Val’s sphere of influence was very diverse, and he was shunted off (sorry about the pun) to Manila to an economic seminar in the Asian Development Bank council chambers. There he was to meet a young Thai economist, who was to change the future direction of his life. This was Poolsuk, later to become his wife.

By the early 1990’s Val had begun to think about retirement. “Hong Kong was always busy and exciting, but a very expensive place when you’ve finished working. I had always intended retiring to Thailand, and when the ‘offer you can’t refuse’ came along to work as the engineering director for the BTS project in Bangkok, I took it.” He worked for the BTS for five years, moving from engineering director to project director, but finally hung up his set-square in 1998 to retire.

I asked Val what did he do now, to fill in his time, and was met with, “I don’t understand how I found time to work!” However, he has done several consulting appointments, including Dubai and Malaysia, but he has since called a halt to that side as well.

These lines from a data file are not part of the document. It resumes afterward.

(** The eight digits of a word write that word. *)
Lemma hex_digits_hex_word (w : Z) :
  0 <= w < 2 ^ 32 -> JS.hex_digits (SHA256.hex_word w) None = Some w.
Proof.
  intros Hw.
  rewrite <- (string_of_list_ascii_of_string (SHA256.hex_word w)), hex_word_chars.
  cbn [map string_of_list_ascii JS.hex_digits].
  repeat rewrite (proj1 (hex_digit_cases _ (nibble_range w _))).
  f_equal.
  change 0xF with (Z.ones 4). rewrite !Z.land_ones, !Z.shiftr_div_pow2 by lia.
  change (4 * Z.of_nat 7) with 28. change (4 * Z.of_nat 6) with 24.
  change (4 * Z.of_nat 5) with 20. change (4 * Z.of_nat 4) with 16.
  change (4 * Z.of_nat 3) with 12. change (4 * Z.of_nat 2) with 8.
  change (4 * Z.of_nat 1) with 4. change (4 * Z.of_nat 0) with 0.
  change (2 ^ 28) with 268435456. change (2 ^ 24) with 16777216.
  change (2 ^ 20) with 1048576. change (2 ^ 16) with 65536.
  change (2 ^ 12) with 4096. change (2 ^ 8) with 256. change (2 ^ 4) with 16.
  change (2 ^ 0) with 1. change (2 ^ 32) with 4294967296 in Hw.
  Z.to_euclidean_division_equations. lia.
Qed.

Lemma hex_word_in_class (w : Z) :
  forallb Utils.in_class (list_ascii_of_string (SHA256.hex_word w)) = true.
Proof.
  apply forallb_forall. intros c Hc. apply lower_hex_in_class.
  revert c Hc. apply forallb_forall. apply hex_word_shape.
Qed.

Lemma parseInt16_hex_word (w : Z) :
  0 <= w < 2 ^ 32 -> JS.parseInt16 (SHA256.hex_word w) = JS.Int w.
Proof.
  intros Hw. pose proof (hex_word_in_class w) as C.
  pose proof (hex_digits_hex_word w Hw) as D.
  destruct (SHA256.hex_word w) as [|c r] eqn:E; [discriminate D|].
  cbn [list_ascii_of_string forallb] in C. apply andb_prop in C. destruct C as (Hc & Hr).
  rewrite parseInt16_unsigned.
  - rewrite D. f_equal. lia.
  - exact Hc.
  - destruct r as [|c' r']; [exact I|].
    cbn [list_ascii_of_string forallb] in Hr. apply andb_prop in Hr.
    destruct (in_class_facts c' (proj1 Hr)) as (_ & _ & Hx & HX). now split.
Qed.

(** The seed read from a digest is the first word of the digest. *)
Lemma extractPRNGSeed_hex (s : string) :
  let w := nth 0 (SHA256.digest (SHA256.utf8 s)) 0 in
  0 <= w < 2 ^ 32 /\ ProvablyFairProtocol.extractPRNGSeed (SHA256.hex s) = JS.Int w.
Proof.
  destruct (digest_shape (SHA256.utf8 s)) as (L & W).
  unfold SHA256.hex.
  destruct (SHA256.digest (SHA256.utf8 s)) as [|w ws]; [discriminate L|].
  cbn [nth fold_right]. cbn [forallb] in W. apply andb_prop in W.
  destruct W as (Hw & _). unfold word32 in Hw. apply andb_prop in Hw.
  destruct Hw as (H0 & H1). apply Z.leb_le in H0. apply Z.ltb_lt in H1.
  split; [lia|].
  unfold ProvablyFairProtocol.extractPRNGSeed.
  replace 8%nat with (String.length (SHA256.hex_word w)) by apply hex_word_shape.
  rewrite substring_0_append. apply parseInt16_hex_word. lia.
Qed.

End Reading.

Section DigestSeeds.
Import Measure.

(** X1. Every digest the protocol produces is a string of exactly 64
    characters, each a digit or a lower-case letter a-f, and so passes
    [isValidHex]: the commit hash, the combined seed, the peg map hash and
    the server seed, whatever their inputs. *)
Theorem digests_are_hex64 :
  (forall serverSeed nonce : string,
     hex64 (ProvablyFairProtocol.createCommitHash serverSeed nonce) = true /\
     Utils.isValidHex (ProvablyFairProtocol.createCommitHash serverSeed nonce) = true) /\
  (forall serverSeed clientSeed nonce : string,
     hex64 (ProvablyFairProtocol.generateCombinedSeed serverSeed clientSeed nonce) = true /\
     Utils.isValidHex
       (ProvablyFairProtocol.generateCombinedSeed serverSeed clientSeed nonce) = true) /\
  (forall pegMap : PlinkoEngine.PegMap,
     hex64 (PlinkoEngine.createPegMapHash pegMap) = true /\
     Utils.isValidHex (PlinkoEngine.createPegMapHash pegMap) = true) /\
  (forall (random : float) (now : Z),
     hex64 (ProvablyFairProtocol.generateServerSeed random now) = true /\
     Utils.isValidHex (ProvablyFairProtocol.generateServerSeed random now) = true).
Proof.
  assert (H : forall s, hex64 (SHA256.hex s) = true /\ Utils.isValidHex (SHA256.hex s) = true).
  { intros s. split; [apply hex_shape|apply hex64_valid, hex_shape]. }
  split; [|split; [|split]]; intros; apply H.
Qed.

(** X2. The seed of a round is never unreadable: for every server seed,
    client seed and nonce, [extractPRNGSeed] reads from the combined seed the
    first 32-bit word of the SHA-256 digest, an integer in [0, 2^32), never
    NaN; the round's generator starts in that word, or in 1 when the word is
    0. *)
Theorem combined_seed_is_read (serverSeed clientSeed nonce : string) :
  let combinedSeed := ProvablyFairProtocol.generateCombinedSeed serverSeed clientSeed nonce in
  let w := nth 0 (SHA256.digest
                    (SHA256.utf8 (serverSeed ++ ":" ++ clientSeed ++ ":" ++ nonce))) 0 in
  0 <= w < 2 ^ 32 /\
  ProvablyFairProtocol.extractPRNGSeed combinedSeed = JS.Int w /\
  JS.isNaN (ProvablyFairProtocol.extractPRNGSeed combinedSeed) = false /\
  RoundRNG.new combinedSeed =
    {| RoundRNG.prng := {| XORShift32.state := if w =? 0 then 1 else w |};
       RoundRNG.callCount := 0 |}.
Proof.
  intros combinedSeed w.
  destruct (extractPRNGSeed_hex (serverSeed ++ ":" ++ clientSeed ++ ":" ++ nonce))
    as (Hw & He).
  fold w in Hw, He.
  unfold combinedSeed, ProvablyFairProtocol.generateCombinedSeed.
  split; [exact Hw|]. split; [exact He|]. split; [now rewrite He|].
  unfold RoundRNG.new, XORShift32.new. rewrite He. cbn [JS.ushr0].
  unfold JS.ToUint32. rewrite Z.mod_small by exact Hw. reflexivity.
Qed.

(** X3. A seed that passes [isValidHex] is always read: [extractPRNGSeed]
    returns an integer in [0, 2^32), not NaN, and the generator of the round
    source starts in that integer, or in 1 when it is 0. *)
Theorem valid_hex_seed_is_read (seed : string) :
  Utils.isValidHex seed = true ->
  exists v : Z,
    ProvablyFairProtocol.extractPRNGSeed seed = JS.Int v /\ 0 <= v < 2 ^ 32 /\
    XORShift32.getState (RoundRNG.prng (RoundRNG.new seed)) = (if v =? 0 then 1 else v).
Proof.
  intros H. destruct (extractPRNGSeed_valid seed H) as (v & Hv & Rv).
  exists v. split; [exact Hv|]. split; [exact Rv|].
  unfold RoundRNG.new, XORShift32.new, XORShift32.getState.
  cbn [RoundRNG.prng XORShift32.state]. rewrite Hv. cbn [JS.ushr0].
  unfold JS.ToUint32. rewrite Z.mod_small by exact Rv. reflexivity.
Qed.

Lemma valid_hex_seed_is_read_witness :
  exists v : Z,
    ProvablyFairProtocol.extractPRNGSeed "abcdef1234567890" = JS.Int v /\
    0 <= v < 2 ^ 32 /\
    XORShift32.getState (RoundRNG.prng (RoundRNG.new "abcdef1234567890")) =
      (if v =? 0 then 1 else v).
Proof.
  apply (valid_hex_seed_is_read "abcdef1234567890"). reflexivity.
Defined.

End DigestSeeds.

(** ** The xorshift steps are one-to-one *)
Section Injective.
Import Binary64 Xorshift.

Lemma high_bits (a n : Z) : 0 <= a < 2 ^ 32 -> 32 <= n -> Z.testbit a n = false.
Proof.
  intros Ha Hn. rewrite <- (Z.mod_small a (2 ^ 32)) by exact Ha.
  apply Z.mod_pow2_bits_high. lia.
Qed.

He and Poolsuk have the travel bug and have taken off for many countries, exploring not the railway stations, but the historical aspects of different societies. “We went to Europe for three months. I had spent some time there with BTS, but it was always dark when I got out of the office. We’ve been to NZ, Burma, Turkey - Turkey was wonderful and hopefully Egypt later this year. I hope Egypt will be even better,” said Val. “History pulls us in. South America’s on the list too!”

His other passion is rugby - especially the Hong Kong 7’s. “I’ve been to every 7’s that’s ever been,” said Val proudly.

However, Thailand is his home and Chiang Mai is the spot. “I came up here (for a visit) with an old school friend and thought that I wouldn’t mind living here.” His wife responded by telling him to start designing their house and they moved in three years ago. I asked Val whether he could speak Thai. “Not good. I get it mixed up with my Cantonese, which isn’t good either.”

Another spare time pursuit is writing, and Val has written two novels, but has not tried too hard to find a publisher.

Despite his cosmopolitan working life, Val Mansfield is still a New Zealander. “New Zealand has changed in many ways, and I think I’d find it hard to live there. But put a black jersey on a rugby field and I become a Kiwi very quickly!”